When supporting K–12 education customers, it’s always important to know the market landscape—and what changes may be taking place behind the scenes at the district and local levels. That information can help you devise new ways to support their efforts—and can reinforce your position as a trusted technology advisor.
 
4 trends gaining steam in K–12 education
 
Trend: Rise of cloud-based technologies in procurement (and focus on cybersecurity)

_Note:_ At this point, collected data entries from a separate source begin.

(** Resetting poses keeps a batch processable. *)
Lemma batch_ok_visit targets objs s s1 :
  objects s1 = visit reset_object targets (objects s) → meshes s1 = meshes s →
  selected s1 = selected s → scene_objects s1 = scene_objects s → next_id s1 = next_id s →
  vertex_count s1 = vertex_count s →
  batch_ok s objs → batch_ok s1 objs.
Proof.
  intros Hobj Hmesh Hsel Hscn Hnext Hvc ((Hobs & Hmes & Hsub) & Hnd & Hndm & Hall).
  assert (Hids : mesh_ids s1 objs = mesh_ids s objs).
  { unfold mesh_ids. apply list_omap_ext, Forall_Forall2_diag, Forall_forall.
    intros ob _. rewrite Hobj, lookup_visit. destruct (objects s !! ob) as [o|]; [|done].
    cbn. f_equal. apply iter_reset_object_fields. }
  unfold batch_ok, store_ok. rewrite Hids, Hmesh, Hsel, Hscn, Hnext.
  split_and!; [|done..|].
  - intros x. rewrite Hobj, lookup_visit, fmap_is_Some. apply Hobs.
  - apply Forall_forall. intros ob Hob. rewrite Forall_forall in Hall.
    destruct (Hall ob Hob) as (o & m & Ho & Hm & Htype & Hnames & Hin & Hkeys).
    pose proof (iter_reset_object_fields (occurrences ob targets) o) as (_ & Ht & Hd & Hmo & _).
    eexists _, m. split_and!.
    + by rewrite Hobj, lookup_visit, Ho.
    + by rewrite Hmesh, Hd.
    + by rewrite Ht.
    + by rewrite Hmo.
    + by rewrite Hscn.
    + intros k Hk. destruct (Hkeys k Hk) as (Hlen & Hjoin & Hdrv & Hnla).
      split_and!; [done| |done|done]. unfold joinable. rewrite Hvc, Hmo. apply Hjoin.
Qed.
Lemma const2curr_compounds_witness :
  let cflo := {| ts_start := 0; ts_pyr := 1;
                 ts_data := [100; 100; 100; 100; 100] |} in
  let inflation := {| ts_start := 0; ts_pyr := 1;
                      ts_data := [10; 10; 20; 20; 20] |} in
  exists factor res,
    to_compound_factor inflation (OInt 0) = Ok factor
    /\ const2curr (Scalar (OSeries cflo)) (Scalar (OSeries inflation))
         (Scalar (OInt 0)) = Ok (Scalar res)
    /\ ts_start res = ts_start cflo
    /\ ts_pyr res = ts_pyr cflo
    /\ length (ts_data res) = length (ts_data cflo)
    /\ (forall t, (t < length (ts_data cflo))%nat ->
          nth t (ts_data res) 0 = nth t (ts_data cflo) 0 * nth t factor 0)
    /\ nth 0 (ts_data res) 0 == nth 0 (ts_data cflo) 0.
Proof.
  intros cflo inflation.
  apply (const2curr_compounds cflo inflation 0 0).
  - reflexivity.
  - done.
  - by apply rates_defined_check.
  - reflexivity.
Defined.

(** X8.  For a cashflow and an inflation series over the same range of
    periods, [curr2const] returns a series over that range whose value at
    each time is the value of the cashflow times the discount factor of the
    inflation at that time; the value at the base date is unchanged. *)
Theorem curr2const_discounts (cflo inflation : TimeSeries) (base_date : Z)
  (b : nat) :
  verify_eq_time_range cflo inflation = Ok tt ->
  ts_pyr inflation <> 0%Z ->
  rates_defined (prates inflation) ->
  py_index (length (ts_data inflation)) base_date = Ok b ->
  exists factor res,
    to_discount_factor inflation (OInt base_date) = Ok factor
    /\ curr2const (Scalar (OSeries cflo)) (Scalar (OSeries inflation))
         (Scalar (OInt base_date)) = Ok (Scalar res)
    /\ ts_start res = ts_start cflo
    /\ ts_pyr res = ts_pyr cflo
    /\ length (ts_data res) = length (ts_data cflo)
    /\ (forall t, (t < length (ts_data cflo))%nat ->
          nth t (ts_data res) 0 = nth t (ts_data cflo) 0 * nth t factor 0)
    /\ nth b (ts_data res) 0 == nth b (ts_data cflo) 0.
Proof.
  intros Hrange Hpyr Hdefined Hbase.
  pose proof (verify_eq_time_range_length _ _ Hrange) as Hlen.
  pose proof (py_index_lt _ _ _ Hbase) as Hb.
  do 2 eexists. split; [by apply to_discount_factor_closed|]. split.
  { apply convert_single; [done|by apply to_discount_factor_closed|].
    by rewrite length_tabulate. }
  cbn [with_data ts_start ts_pyr ts_data]. rewrite length_tabulate.
  repeat split.
  - intros t Ht. by rewrite nth_tabulate by done.
  - rewrite !nth_tabulate by lia.
    rewrite discount_at_base.
    + ring.
    + apply disc_at_nonzero; [done|by rewrite length_prates].
Qed.

Lemma curr2const_discounts_witness :
  let cflo := {| ts_start := 0; ts_pyr := 1;
                 ts_data := [100; 100; 100; 100; 100] |} in
  let inflation := {| ts_start := 0; ts_pyr := 1;
                      ts_data := [10; 10; 20; 20; 20] |} in
  exists factor res,
    to_discount_factor inflation (OInt 0) = Ok factor
    /\ curr2const (Scalar (OSeries cflo)) (Scalar (OSeries inflation))
         (Scalar (OInt 0)) = Ok (Scalar res)
    /\ ts_start res = ts_start cflo
    /\ ts_pyr res = ts_pyr cflo
    /\ length (ts_data res) = length (ts_data cflo)
    /\ (forall t, (t < length (ts_data cflo))%nat ->
          nth t (ts_data res) 0 = nth t (ts_data cflo) 0 * nth t factor 0)
    /\ nth 0 (ts_data res) 0 == nth 0 (ts_data cflo) 0.
Proof.
  intros cflo inflation.
  apply (curr2const_discounts cflo inflation 0 0).
  - reflexivity.
  - done.
  - by apply rates_defined_check.
  - reflexivity.
Defined.

Section Conversions.
Variables (cflo inflation : TimeSeries) (base_date : Z) (b : nat).
Hypothesis Hrange : verify_eq_time_range cflo inflation = Ok tt.
Hypothesis Hpyr : ts_pyr inflation <> 0%Z.
Hypothesis Hdefined : rates_defined (prates inflation).
Hypothesis Hbase : py_index (length (ts_data inflation)) base_date = Ok b.

Lemma const2curr_closed :
  const2curr (Scalar (OSeries cflo)) (Scalar (OSeries inflation))
    (Scalar (OInt base_date))
  = Ok (Scalar (with_data cflo
                  (tabulate (length (ts_data cflo))
                     (fun t => nth t (ts_data cflo) 0
                               * compound_at (prates inflation) b t)))).
Proof using Hrange Hpyr Hdefined Hbase.
  pose proof (verify_eq_time_range_length _ _ Hrange) as Hlen.
  unfold const2curr.
  rewrite (convert_single _ _ _ _ _ Hrange
             (to_compound_factor_closed _ _ _ Hpyr Hdefined Hbase))
    by by rewrite length_tabulate.
  do 3 f_equal. apply tabulate_ext. intros t Ht.
  rewrite nth_tabulate; [done|lia].
Qed.

Lemma curr2const_closed :
  curr2const (Scalar (OSeries cflo)) (Scalar (OSeries inflation))
    (Scalar (OInt base_date))
  = Ok (Scalar (with_data cflo
                  (tabulate (length (ts_data cflo))
                     (fun t => nth t (ts_data cflo) 0
                               * discount_at (prates inflation) b t)))).
Proof using Hrange Hpyr Hdefined Hbase.
  pose proof (verify_eq_time_range_length _ _ Hrange) as Hlen.
  unfold curr2const.
  rewrite (convert_single _ _ _ _ _ Hrange
             (to_discount_factor_closed _ _ _ Hpyr Hdefined Hbase))
    by by rewrite length_tabulate.
  do 3 f_equal. apply tabulate_ext. intros t Ht.
  rewrite nth_tabulate; [done|lia].
Qed.
End Conversions.
(** [D + B] is not below [D], and is positive, for [D >= 0] finite and [B > 0]. *)
Lemma add_nonneg_pos (D B : number) :
  (0 <=? D) = true -> (D <? infinity) = true -> (0 <? B) = true ->
  (D <=? D + B) = true /\ (0 <? D + B) = true.
Proof.
  intros HD HDf HB.
  destruct (nonneg_finite_cases D HD HDf) as [[s ED] | (mD & eD & ED & VD)];
    destruct (positive_cases B HB) as [EB | (mB & eB & EB & VB)];
    rewrite leb_spec, ltb_spec, add_spec, ED, EB;
    change (Prim2SF 0) with (S754_zero false).
  - split; reflexivity.
  - split; reflexivity.
  - split; reflexivity.
  - pose proof (Binary64.SFadd_pos_ge mD eD mB eB VD VB) as Hle.
    split; [exact Hle|]. revert Hle.
    destruct (SF64add (S754_finite false mD eD) (S754_finite false mB eB)) as [s|s| |s m e];
      unfold SFleb, SFltb; cbn [SFcompare]; try discriminate;
      destruct s; try discriminate; reflexivity.
Qed.

(** Twice a positive Number is larger, unless the Number is +Infinity. *)
Lemma double_pos (x : number) :
  (0 <? x) = true ->
  (x <? 2 * x) = true \/
  (Prim2SF x = S754_infinity false /\ Prim2SF (2 * x) = S754_infinity false).
Proof.
  intros Hx. destruct (positive_cases x Hx) as [Ex | (m & e & Ex & Vx)].
  - right. split; [exact Ex|]. rewrite mul_spec, Ex. reflexivity.
  - left. rewrite ltb_spec, mul_spec, Ex.
    change (Prim2SF 2) with (S754_finite false 4503599627370496 (-51)).
    now apply Binary64.SFmul_two_gt.
Qed.
Lemma good_advance now rid reason d st d' :
  advanceRunAfterSettleTx now rid reason d = inr (st, d') → good d d'.
Proof.
  unfold advanceRunAfterSettleTx. intros H.
  repeat case_match; inv_tx; try done.
  1,2: match goal with Hf : finish_run_if _ _ _ _ _ = _, Ha : appendEventTx _ _ _ _ _ _ _ = _ |- _ =>
    apply good_appendEvent in Ha; etransitivity; [|exact Ha]; eapply good_finish_run; [| |exact Hf] end;
    [|done]; intros s Hs; set_unfold in Hs; destruct Hs as [->|[->|[]]]; auto with iterabase.
  apply good_wf. intros Hwf. case_match eqn:Hn; inv_tx;
    match goal with Ha : appendEventTx _ _ _ _ _ _ _ = _ |- _ => apply good_appendEvent in Ha as Hg end;
    (etransitivity; [|exact Hg]).
  - apply next_pending_Some in Hn as ((k & Hk) & Hrun & Hst & _).
    eapply good_update_step; [| | | |done].
    + by rewrite (wf_step_key _ Hwf _ _ Hk).
    + rewrite Hst. apply rtc_once. auto with iterabase.
    + by rewrite Hst.
    + pose proof (wf_step_fin _ Hwf _ _ Hk) as Hf. rewrite Hst in Hf. done.
  - eapply good_finish_run; [| |eassumption]; [|done].
    intros s Hs. apply list_elem_of_singleton in Hs as ->. auto with iterabase.
Qed.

As the whole world (including K–12 school districts) adopts digital technologies, cloud-based technologies continue to remove physical boundaries and increase the efficiency and productivity of procurement efforts. But they also give rise to concerns over cybersecurity—with malware and ransomware challenging procurement professionals to keep their data safe. As the shift to cloud-based technologies continues, be sure to promote the value of cybersecurity technologies and help your customers minimize their risk. 
 
Trend: Decentralized K–12 district purchasing
A growing number of K–12 districts are moving away from centralized purchasing and adopting a decentralized approach instead. There are pros and cons, however. By decentralizing, rather than leaving the purchasing control with a single (centralized) department, the authority is granted to K–12 professionals on the local level, who are empowered to make purchases based on their own individual requirements. This often leads to more motivated rollouts and less waste, because only the best and right products end up making it into classrooms. The primary downside, however, is cost, since centralized purchasing typically saves money through bulk discounts and consolidated shipments.
 
Trend: More strategic distinction between purchasing and procurement
In today’s public school districts, the terms “purchasing” and “procurement” have distinctly different meanings. It’s wise to know the difference, so you can target your sales efforts (and technology solutions) to the right group. Purchasing is simple and transactional—they buy something (like paper) and it’s delivered—and the cost is always about the same. But procurement is strategic—it includes buying as well as analysis, planning, cost management and value leveraging.
 
In addition, there are different roles based on the size of the district. For example, in smaller schools, the business officer is often also in charge of procuring and developing contracts with suppliers, but in medium-to-large districts, procurement is part of the larger institutional strategy.
 
Trend: Increasing use of larger buying cooperatives
Some school districts are also turning to large buying cooperatives that can deliver volume buying discounts to their clients. These providers compete for school district business by finding discounts, which can be worth a lot of money. For example, last year’s work by E&I Cooperative Services (Jericho, N.Y.) provided its 4,100 member institutions with access to more than 120 competitively awarded contracts and consulting services, which produced more than $200 million in savings for its members.